Activity:
Copy word for word, please, the lines of the entries below running from the one containing "Lemma version_lo_nonneg target" to the one containing "Forall is_byte ck -> length", both ends included.

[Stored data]
[Start of section]

Lemma candidate_sizes_last maxi :
  2 <= maxi ->
  exists l, candidate_sizes maxi = l ++ [maxi - 1] /\ Forall (fun k => 1 <= k < maxi - 1) l.
Proof.
  intros Hm. destruct (candidate_sizes_split maxi (maxi - 1) ltac:(lia)) as (l1 & l2 & E & Hl1).
  exists l1. split; [|done]. rewrite E. do 2 f_equal.
  assert (Hlen : length (candidate_sizes maxi) = Z.to_nat (maxi - 1))
    by (unfold candidate_sizes; rewrite length_map, length_seq; done).
  assert (Hlen1 : nth_error (candidate_sizes maxi) (length l1) = Some (maxi - 1)).
  { rewrite E, nth_error_app2, Nat.sub_diag by lia. done. }
  unfold candidate_sizes in Hlen1. rewrite nth_error_map in Hlen1.
  destruct (nth_error (seq 1 (Z.to_nat (maxi - 1))) (length l1)) as [k|] eqn:Ek; [|done].
  cbn in Hlen1. injection Hlen1 as Hk.
  assert (Hi : (length l1 < Z.to_nat (maxi - 1))%nat).
  { rewrite <- (length_seq (Z.to_nat (maxi - 1)) 1). apply nth_error_Some. by rewrite Ek. }
  apply nth_error_nth with (d := 0%nat) in Ek. rewrite seq_nth in Ek by done.
  rewrite E, length_app in Hlen. destruct l2; [done|cbn in Hlen; lia].
Qed.

Lemma version_loop_skip enc prefix len target shift l1 l2 : forall last,
  0 <= shift ->
  Forall (fun k => version_hi target shift k < version_lo target shift k) l1 ->
  exists last', version_loop enc prefix len target shift (l1 ++ l2) last
                = version_loop enc prefix len target shift l2 last'.
Proof.
  induction l1 as [|k l1 IH]; intros last Hs Hl; [by exists last|].
  inversion Hl as [|? ? Hk Hl1]; subst. cbn [app version_loop].
  replace (shift <? 0) with false by (symmetry; apply Z.ltb_ge; lia).
  replace (version_lo target shift k <=? version_hi target shift k) with false
    by (symmetry; apply Z.leb_gt; lia).
  by apply IH.
Qed.

(** What the script computes once it has found its size. *)
Lemma compute_at_first_size enc prefix len maxi m :
  0 <= len -> m < maxi -> first_size (b58dec prefix) (8 * (len + 4)) m ->
  compute_version_bytes enc prefix len maxi =
    (_ ← check_payload enc prefix m (version_lo (b58dec prefix) (8 * (len + 4)) m) 0 len;
     _ ← check_payload enc prefix m (version_lo (b58dec prefix) (8 * (len + 4)) m) 255 len;
     Ok (m + Z.of_nat (length prefix), asciidec (version_lo (b58dec prefix) (8 * (len + 4)) m))).
Proof.
  intros Hlen Hmax (Hm & Hle & Hbefore). unfold compute_version_bytes.
  destruct (candidate_sizes_split maxi m ltac:(lia)) as (l1 & l2 & -> & Hl1).
  destruct (version_loop_skip enc prefix len (b58dec prefix) (8 * (len + 4)) l1 (m :: l2) None)
    as [last' ->]; [lia|by eapply Forall_impl; [|exact Hl1]; eauto|].
  cbn [version_loop]. replace (8 * (len + 4) <? 0) with false by (symmetry; apply Z.ltb_ge; lia).
  by apply Z.leb_le in Hle as ->.
Qed.

(** The first size exists as soon as some size fits. *)
Lemma first_size_or_none target shift (k : nat) :
  (exists m, m <= Z.of_nat k /\ first_size target shift m)
  \/ (forall m, 1 <= m <= Z.of_nat k -> version_hi target shift m < version_lo target shift m).
Proof.
  induction k as [|k [(m & Hm & Hf)|Hnone]]; [right; lia|left; exists m; split; [lia|done]|].
  destruct (Z_le_gt_dec (version_lo target shift (Z.of_nat (S k)))
                        (version_hi target shift (Z.of_nat (S k)))) as [Hle|Hgt].
  - left. exists (Z.of_nat (S k)). split; [lia|]. split_and!; [lia|done|].
    intros m' Hm'. apply Hnone. lia.
  - right. intros m Hm. destruct (decide (m = Z.of_nat (S k))) as [->|]; [lia|]. apply Hnone. lia.
Qed.

Lemma first_size_exists target shift n :
  1 <= n -> version_lo target shift n <= version_hi target shift n ->
  exists m, m <= n /\ first_size target shift m.
Proof.
  intros Hn Hle. destruct (first_size_or_none target shift (Z.to_nat n)) as [(m & Hm & Hf)|Hnone].
  - exists m. split; [lia|done].
  - specialize (Hnone n ltac:(lia)). lia.
Qed.

(** A size of [shift / 5 + 2] digits always fits, because [2 ^ 5 < 58]. *)
Lemma large_size_fits target shift m :
  0 <= shift -> shift + 1 <= 5 * m -> version_lo target shift m <= version_hi target shift m.
Proof.
  intros Hs Hm. pose proof (Z.pow_pos_nonneg 2 shift ltac:(lia) Hs) as Hp.
  assert (H58 : 2 * 2 ^ shift <= 58 ^ m).
  { rewrite <- Z.pow_succ_r by done. transitivity (2 ^ (5 * m)); [apply Z.pow_le_mono_r; lia|].
    rewrite Z.pow_mul_r by lia. apply Z.pow_le_mono_l. lia. }
  pose proof (version_floor_bound target shift m Hs) as B.
  pose proof (version_lo_cases target shift m Hs) as C. cbn in C.
  unfold version_hi. rewrite Z.shiftr_div_pow2, Z.shiftl_1_l by done.
  apply Z.div_le_lower_bound; [done|]. destruct C as [[_ ->]|[_ ->]]; nia.
Qed.

Lemma version_lo_nonneg target shift m : 0 <= target -> 0 <= m -> 0 <= shift ->
  0 <= version_lo target shift m.
Proof.
  intros Ht Hm Hs. pose proof (version_lo_cases target shift m Hs) as C. cbn in C.
  assert (0 <= version_floor target shift m).
  { unfold version_floor. apply Z.shiftr_nonneg. pose proof (Z.pow_nonneg 58 m). nia. }
  destruct C as [[_ ->]|[_ ->]]; lia.
Qed.

Lemma b58dec_pos prefix : valid_prefix prefix -> 0 < b58dec prefix.
Proof.
  intros Hv. destruct (prefix_digits_ok prefix Hv) as (Hd & Hhd & _). rewrite b58dec_undigits.
  destruct (prefix_digits prefix) as [|d p]; [cbn in Hhd; lia|]. inversion Hd; subst.
  cbn in Hhd. pose proof (undigits_lower 58 d p ltac:(lia) ltac:(done) ltac:(lia)).
  pose proof (Z.pow_pos_nonneg 58 (Z.of_nat (length p))). lia.
Qed.

Lemma check_payload_ok enc prefix m lo fill len :
  check_payload enc prefix m lo fill len = Ok () <->
  let e := enc (asciidec lo ++ repeat fill (Z.to_nat len)) in
  startswith (encode prefix) e = true /\ Z.of_nat (length e) = m + Z.of_nat (length prefix).
Proof.
  cbn. unfold check_payload, assert_. destruct (startswith _ _); cbn; [|naive_solver].
  destruct (_ =? _) eqn:E; bool_to_prop; naive_solver.
Qed.

Lemma check_payload_res enc prefix m lo fill len :
  check_payload enc prefix m lo fill len = Ok ()
  \/ check_payload enc prefix m lo fill len = Raise AssertionError.
Proof.
  unfold check_payload, assert_. cbn. destruct (startswith _ _); cbn; [|by right].
  destruct (_ =? _); auto.
Qed.

Lemma Forall_repeat {A} (P : A -> Prop) x n : P x -> Forall P (repeat x n).
Proof. intros. induction n; cbn; constructor; auto. Qed.

(** If the number encoded for the zero payload is not below the interval, every
    payload is encoded with the prefix. *)
Lemma all_payloads enc prefix len m lo :
  base58check_documented enc -> valid_prefix prefix -> 0 <= len -> 0 < m -> 0 < lo ->
  lo <= version_hi (b58dec prefix) (8 * (len + 4)) m ->
  (forall ck, enc (digits 256 lo ++ repeat 0 (Z.to_nat len))
              = b58_text ((digits 256 lo ++ repeat 0 (Z.to_nat len)) ++ ck) ->
     Forall is_byte ck -> length ck = 4%nat ->
     b58dec prefix * 58 ^ m <= undigits 256 ((digits 256 lo ++ repeat 0 (Z.to_nat len)) ++ ck)) ->
  encodes_with_prefix enc prefix len (m + Z.of_nat (length prefix)) (digits 256 lo).
Proof.
  intros Henc Hv Hlen Hm Hlo Hhi Hlow payload Hp Hpl.
  assert (Hdig : Forall is_byte (digits 256 lo)) by (apply (digits_digit 256); lia).
  destruct (Henc (digits 256 lo ++ payload)) as (ck & Hck4 & Hck & E); [by apply Forall_app|].
  rewrite E. apply text_in_interval; [done|lia| |].
  - pose proof (digits_no_leading_zero 256 lo ltac:(lia) ltac:(lia)) as Hn.
    pose proof (digits_nonempty 256 lo ltac:(lia) Hlo) as Hne.
    destruct (digits 256 lo) as [|d l]; [done|]. inversion Hdig; subst.
    unfold no_leading_zero, is_byte in *. cbn in Hn |- *. apply leading_zeros_pos. lia.
  - destruct (encoded_number lo payload ck len ltac:(lia) Hp Hck Hpl Hck4) as (r & Hr & Hrv & Bck & Br).
    pose proof (version_hi_strict (b58dec prefix) (8 * (len + 4)) m lo ltac:(lia) Hm Hhi) as Hup.
    rewrite Hr. split; [|lia].
    pose proof (undigits_bound 256 payload ltac:(lia) Hp) as Bp.
    assert (Hz : Forall is_byte (repeat 0 (Z.to_nat len))) by (apply Forall_repeat; unfold is_byte; lia).
    destruct (decide (undigits 256 payload = 0)) as [Hp0|Hp0].
    + assert (payload = repeat 0 (Z.to_nat len)) as ->.
      { apply (undigits_inj_length 256); auto; [lia|rewrite repeat_length; lia|].
        by rewrite undigits_repeat_zero. }
      rewrite <- Hr. by apply Hlow.
    + destruct (Henc (digits 256 lo ++ repeat 0 (Z.to_nat len))) as (ck0 & Hck04 & Hck0 & E0);
        [by apply Forall_app|].
      specialize (Hlow ck0 E0 Hck0 Hck04).
      destruct (encoded_number lo _ ck0 len ltac:(lia) Hz Hck0 ltac:(rewrite repeat_length; lia) Hck04)
        as (r0 & Hr0 & Hrv0 & Bck0 & Br0).
      rewrite Hr0, Hrv0, undigits_repeat_zero in Hlow. lia.
Qed.

(** The number encoded for the zero payload, when its text has the prefix, is
    not below the interval and has no leading zero byte. *)
Lemma zero_payload_text enc prefix len m lo ck :
  valid_prefix prefix -> 0 <= m -> 0 <= lo ->
  startswith (encode prefix) (enc (digits 256 lo ++ repeat 0 (Z.to_nat len))) = true ->
  Z.of_nat (length (enc (digits 256 lo ++ repeat 0 (Z.to_nat len)))) = m + Z.of_nat (length prefix) ->
  enc (digits 256 lo ++ repeat 0 (Z.to_nat len))
    = b58_text ((digits 256 lo ++ repeat 0 (Z.to_nat len)) ++ ck) ->
  Forall is_byte ck ->
  leading_zeros ((digits 256 lo ++ repeat 0 (Z.to_nat len)) ++ ck) = 0%nat
  /\ b58dec prefix * 58 ^ m <= undigits 256 ((digits 256 lo ++ repeat 0 (Z.to_nat len)) ++ ck).
Proof.
  intros Hv Hm Hlo Hs Hl E Hck. rewrite E in Hs, Hl. apply text_lower_bound; auto.
  apply Forall_app; split; [|done]. apply Forall_app; split; [apply (digits_digit 256); lia|].
  apply Forall_repeat; unfold is_byte; lia.
Qed.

[End of section]

Output for this task:
Lemma version_lo_nonneg target shift m : 0 <= target -> 0 <= m -> 0 <= shift ->
  0 <= version_lo target shift m.
Proof.
  intros Ht Hm Hs. pose proof (version_lo_cases target shift m Hs) as C. cbn in C.
  assert (0 <= version_floor target shift m).
  { unfold version_floor. apply Z.shiftr_nonneg. pose proof (Z.pow_nonneg 58 m). nia. }
  destruct C as [[_ ->]|[_ ->]]; lia.
Qed.

Lemma b58dec_pos prefix : valid_prefix prefix -> 0 < b58dec prefix.
Proof.
  intros Hv. destruct (prefix_digits_ok prefix Hv) as (Hd & Hhd & _). rewrite b58dec_undigits.
  destruct (prefix_digits prefix) as [|d p]; [cbn in Hhd; lia|]. inversion Hd; subst.
  cbn in Hhd. pose proof (undigits_lower 58 d p ltac:(lia) ltac:(done) ltac:(lia)).
  pose proof (Z.pow_pos_nonneg 58 (Z.of_nat (length p))). lia.
Qed.

Lemma check_payload_ok enc prefix m lo fill len :
  check_payload enc prefix m lo fill len = Ok () <->
  let e := enc (asciidec lo ++ repeat fill (Z.to_nat len)) in
  startswith (encode prefix) e = true /\ Z.of_nat (length e) = m + Z.of_nat (length prefix).
Proof.
  cbn. unfold check_payload, assert_. destruct (startswith _ _); cbn; [|naive_solver].
  destruct (_ =? _) eqn:E; bool_to_prop; naive_solver.
Qed.

Lemma check_payload_res enc prefix m lo fill len :
  check_payload enc prefix m lo fill len = Ok ()
  \/ check_payload enc prefix m lo fill len = Raise AssertionError.
Proof.
  unfold check_payload, assert_. cbn. destruct (startswith _ _); cbn; [|by right].
  destruct (_ =? _); auto.
Qed.

Lemma Forall_repeat {A} (P : A -> Prop) x n : P x -> Forall P (repeat x n).
Proof. intros. induction n; cbn; constructor; auto. Qed.

(** If the number encoded for the zero payload is not below the interval, every
    payload is encoded with the prefix. *)
Lemma all_payloads enc prefix len m lo :
  base58check_documented enc -> valid_prefix prefix -> 0 <= len -> 0 < m -> 0 < lo ->
  lo <= version_hi (b58dec prefix) (8 * (len + 4)) m ->
  (forall ck, enc (digits 256 lo ++ repeat 0 (Z.to_nat len))
              = b58_text ((digits 256 lo ++ repeat 0 (Z.to_nat len)) ++ ck) ->
     Forall is_byte ck -> length ck = 4%nat ->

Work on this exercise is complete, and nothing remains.